Fumi is recovering from a broken heart. She had fallen hard for her cousin Chizu. Chizu reciprocated — that is, until she tossed Fumi aside in order to marry a hitherto unrevealed fiancé.
It’s lucky for Fumi that her new high school is full of potential love interests. Fumi falls for older student Yasuko Sugimoto, who returns her affection. They’re a pair! At which point Fumi begins to worry that she will lose her old friend Akira if Fumi doesn’t explain why she’s spending time with Sugimoto; also that she will lose her old friend if Fumi does explain why she’s spending time with Sugimoto. Who knows how Akira will react if she learns that Fumi is gay? The only logical solution: an unprompted, panicky confession, followed by nail-biting anxiety while waiting for the response.

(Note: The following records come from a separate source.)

(** ** Guarding the loaded project (delete) *)

(** C1. A delete request for the file that the application state reports as
    [lastLoadedProject] is answered 403; the only service called is the
    state lookup, so neither [validateProjectFiles] nor the delete operation
    runs, whatever they would have returned, and the service state (files
    and application state) is the one the run started from. *)
Theorem delete_loaded_project_is_forbidden {W} (env : Env W) (req : Request)
    (st : HState W) (state : AppState) :
  appStateGet env (world st) = Ok state ->
  lastLoadedProject state = Some (params_filename req) ->
  deleteProjectFile env req st
    = (Ok tt,
       mkHState (world st) (log st ++ [Call CAppStateGet])
         (sent st ++
            [mkResponse 403 (Message "Cannot delete currently loaded project")])).
Proof.
  intros Hget Hloaded. unfold deleteProjectFile, tryCatch.
  step_ask Hget.
  rewrite bool_decide_eq_true_2 by exact Hloaded.
  reflexivity.
Qed.

Lemma delete_loaded_project_is_forbidden_witness :
  deleteProjectFile demoEnv (requestFor "Show A.json" []) showState
    = (Ok tt,
       mkHState showWorld [Call CAppStateGet]
         [mkResponse 403 (Message "Cannot delete currently loaded project")]).
Proof.
  apply (delete_loaded_project_is_forbidden demoEnv
           (requestFor "Show A.json" []) showState
           (mkAppState (Some "Show A.json"))); reflexivity.
Defined.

Akira needs time to process this, but she takes the news phlegmatically. Akira herself isn’t interested in romance at all, but on consideration she is OK with people loving whomever they want to love. Fumi is still Fumi. Fumi is still Akira’s friend.
Which means all possible major issues have been resolved by the end of volume one, and nothing, absolutely nothing can possible complicate the situation. Right?
~oOo~
The artwork is clean and straightforward, but Shimura seems to have a limited number of faces in her toolkit. Sometimes I couldn’t figure out who was doing what.
I wanted a change of pace from the usual fate of the universe stuff. This certainly qualifies. It’s all personal drama. Only hearts will be broken, not worlds. The heart most in jeopardy is Fumi’s; she seems to have infinite capacity for stressing out, not to mention a penchant for people who will dump her1 or who just aren’t interested in her in that way. Poor Fumi.
Even the personal drama is fairly low key. No melodrama. Crises threaten and then fizzle out. Most of the characters are sensible people who talk things out rather than assuming the worst and cutting off communication. How the heck can the author drag out Will They Or Won’t They for thirty five chapters if the characters are willing to communicate?
The book was a pleasant time-pass. I don’t know that I will read the series to the end, but I don’t regret the volume I did read.
Sweet Blue Flowers, Volume One is available here (Amazon), here (Amazon.ca), and here (Chapters-Indigo).
1: I gather than in Japan, or at least in their manga, schoolgirl romances are seen as just a phase. Young women are expected to eventually love and marry men. This is pretty inconvenient for all the characters for whom being gay isn’t a passing fancy.